• Camila Colares

COMO VOCÊ OLHA PARA A SUA CRIANÇA?


É fácil rotular uma criança. Ela é impossível, birrenta, agressiva. Ela é boazinha, tímida, apegada. Mas você já pensou no peso que os rótulos trazem para ela? Não somos uma coisa só. A criança também não. O comportamento da criança nos diz algo sobre o que estão vivenciando. Claro que cada pessoa tem um temperamento, tem traços de personalidade que são mais evidentes. Ainda assim, não devemos rotular uma criança. Devemos acolhê-la.


Não existem rótulos bons. Os rótulos engessam a criança em uma caixinha. A criança tem uma grande necessidade de se sentir aceita e importante. Ela quer agradar aos adultos de referência, principalmente a mãe e o pai.


Ao rotularmos uma criança, ao falarmos diante dela que ela é de um jeito ou de outro, ela cria crenças sobre si mesma. Ela não quer nos decepcionar. Então, ela acredita ser aquilo que dizemos a ela. E para atender às nossas expectativas, potencializam a característica que pontuamos.

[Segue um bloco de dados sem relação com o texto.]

(* ===== verification/LocalFS.v ===== *)
(** * internal/storage: the disk backend

    [FS] is the file system the process sees: absolute, cleaned paths (lists of
    components) to directories and files, with the [os] and [path/filepath] calls of
    storage.go on it; a call fails for the structural reasons the operating system
    gives (a missing or non-directory parent, a directory where a file is meant).
    [LocalFS] is the struct of storage.go together with the disk its calls act on.

    The theorems: LocalFS keeps the promise of the [Backend] interface for IDs that
    hold neither a slash nor a dot (every chunk ID is such, being hexadecimal), and a
    [Put] that is cut short at any point leaves every chunk as it was. *)
From S2P Require Import Prelude GoLib Storage.
From Stdlib Require Import Strings.Ascii.

(** ** The file system *)

Abbreviation path := (list string).

Inductive fsnode :=
| Dir
| File (d : bytes).

#[export] Instance fsnode_eq_dec : EqDecision fsnode.
Proof. solve_decision. Defined.

Abbreviation FS := (gmap (list string) fsnode).

Definition os_ErrNotExist : error := errors_New "file does not exist".
Definition ENOENT : error := fmt_Errorf_w "no such file or directory" os_ErrNotExist.
Definition ENOTDIR : error := errors_New "not a directory".
Definition EISDIR : error := errors_New "is a directory".
Definition ENOTEMPTY : error := errors_New "directory not empty".

(** The root of the file system is always a directory. *)
Definition node_at (fs : FS) (p : path) : option fsnode :=
  match p with [] => Some Dir | _ => fs !! p end.

(** The error of resolving a list of paths that must be directories. *)
Fixpoint resolve (fs : FS) (ps : list path) : option error :=
  match ps with
  | [] => None
  | p :: ps =>
      match node_at fs p with
      | Some Dir => resolve fs ps
      | Some (File _) => Some ENOTDIR
      | None => Some ENOENT
      end
  end.

(** The proper prefixes of a path, shortest first. *)
Definition parents (p : path) : list path := (λ k, take k p) <$> seq 0 (length p).

(** [os.MkdirAll]: creates the missing prefixes of [p], and [p]. *)
Fixpoint mkdirs (fs : FS) (ps : list path) : option error * FS :=
  match ps with
  | [] => (None, fs)
  | p :: ps =>
      match node_at fs p with
      | Some Dir => mkdirs fs ps
      | Some (File _) => (Some ENOTDIR, fs)
      | None => mkdirs (<[p := Dir]> fs) ps
      end
  end.
Definition os_MkdirAll (p : path) (fs : FS) : option error * FS := mkdirs fs (parents p ++ [p]).

(** [os.WriteFile]: creates or truncates, then writes. *)
Definition os_WriteFile (p : path) (d : bytes) (fs : FS) : option error * FS :=
  match resolve fs (parents p) with
  | Some e => (Some e, fs)
  | None =>
      match node_at fs p with
      | Some Dir => (Some EISDIR, fs)
      | _ => (None, <[p := File d]> fs)
      end
  end.

(** [os.Rename] of a regular file over a path that is free or a regular file. *)
Definition os_Rename (old new : path) (fs : FS) : option error * FS :=
  match resolve fs (parents old ++ parents new) with
  | Some e => (Some e, fs)
  | None =>
      match node_at fs old, node_at fs new with
      | Some (File d), (None | Some (File _)) => (None, <[new := File d]> (delete old fs))
      | None, _ => (Some ENOENT, fs)
      | _, _ => (Some EISDIR, fs)
      end
  end.

Definition os_ReadFile (p : path) (fs : FS) : result bytes :=
  match resolve fs (parents p) with
  | Some e => Err e
  | None =>
      match node_at fs p with
      | Some (File d) => Ok d
      | Some Dir => Err EISDIR
      | None => Err ENOENT
      end
  end.

Definition os_Stat (p : path) (fs : FS) : result fsnode :=
  match resolve fs (parents p) with
  | Some e => Err e
  | None => match node_at fs p with Some n => Ok n | None => Err ENOENT end
  end.

(** The nodes strictly below a path. *)
Definition below (p : path) (fs : FS) : list (path * fsnode) :=
  filter (λ kv, p `prefix_of` kv.1 ∧ kv.1 ≠ p) (map_to_list fs).

(** [os.Remove]: a file, or an empty directory. *)
Definition os_Remove (p : path) (fs : FS) : option error * FS :=
  match resolve fs (parents p) with
  | Some e => (Some e, fs)
  | None =>
      match node_at fs p with
      | None => (Some ENOENT, fs)
      | Some (File _) => (None, delete p fs)
      | Some Dir => if decide (below p fs = []) then (None, delete p fs) else (Some ENOTEMPTY, fs)
      end
  end.

(** ** path/filepath *)

(** One component of a path being cleaned. *)
Definition join_component (p : path) (c : string) : path :=
  if decide (c = "" ∨ c = ".") then p
  else if decide (c = "..") then removelast p else p ++ [c].

(** [filepath.Join(root, elems...)], which cleans its result. *)
Definition filepath_Join (root : path) (elems : list string) : path :=
  foldl join_component root (elems ≫= Split_char "/").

É interessante. Porque muitas vezes reforçamos aquilo que não nos agrada no comportamento da criança. Depois, nos frustramos por ela agir exatamente da maneira que sempre dizemos a ela que ela é.

O que muitas vezes não percebemos é o que a criança está nos comunicando com o comportamento que ela apresenta. Às vezes, pode apenas ser um comportamento próprio da idade e nós exigimos da criança mais do que ela é capaz de nos oferecer, em razão do seu desenvolvimento ainda em construção.


A parte do cérebro responsável pela razão, pelo controle da impulsividade, finaliza sua formação já na fase adulta, em torno dos 25 anos de idade. E queremos que a criança tenha uma capacidade de auto regulação que nem nós, embora já tenhamos completado nosso desenvolvimento cerebral, somos capazes de alcançar.


Quem nunca perdeu a calma, gritou, ficou agressivo, em situações de estresse? Claro que nós, adultos, temos condições de perceber os gatilhos que nos levam a um estado alterado de comportamento e buscar o autoconhecimento para construir ferramentas para evitar essas explosões. A criança não tem ainda essa capacidade. Precisa da nossa ajuda para encontrar formas de se acalmar e resolver os conflitos que surgem. Para nós, coisas simples e sem importância. Mas, para a criança, algo profundo e intenso. E como ela será conduzida nesses momentos em que apresenta comportamentos inadequados, fará toda a diferença para que, aos poucos, ela consiga encontrar formas mais suaves de lidar com as situações desafiadoras.


Ao vivenciar um conflito, nosso cérebro desativa a sua parte racional – o córtex frontal – e ativa o cérebro reptiliano. A resposta é de ataque ou fuga. Daí, surge o comportamento desafiador, a impulsividade. Se a criança está apresentando comportamentos desafiadores frequentes, se ela não está conseguindo lidar com os desafios com mais tranquilidade, ela precisa de acolhimento e não de julgamento.


Todo comportamento traz uma necessidade por traz. Por isso, é tão importante que nós, adultos, estejamos atentos para não reagir imediatamente, para analisarmos para além daquele comportamento e conseguir atender à necessidade da criança.


Olhar apenas para o comportamento da criança não trará as respostas. É preciso olhar o entorno. Como está a rotina? O tempo de qualidade com a mãe e o pai? Quais situações ela está vivenciando?


Estender esse olhar também para as pessoas que cercam a criança é fundamental. Se há um comportamento desafiador direcionado especificamente a mim, o que isso me diz? Como eu estou? Qual a minha rotina, realidade e desafios?


Porque, muitas vezes, a criança é como um espelho. Está refletindo para você aquilo que você mesma está negligenciando. Ainda que seja por necessidade.


Independente de qual seja o caso específico, é preciso parar, reavaliar, pensar em estratégias para a situação vivida. Nem sempre será fácil. Envolverá esforço, renúncia. Mas a recompensa vem.


A criança não age de maneira desafiadora para nos afrontar ou manipular. Ela é um ser em formação e precisa de nosso apoio para conseguir lidar com os desafios que o ato de se relacionar com o outro, traz. Somos nós, adultos, que precisamos avaliar o contexto com consciência, para encontrarmos soluções respeitosas para ambos.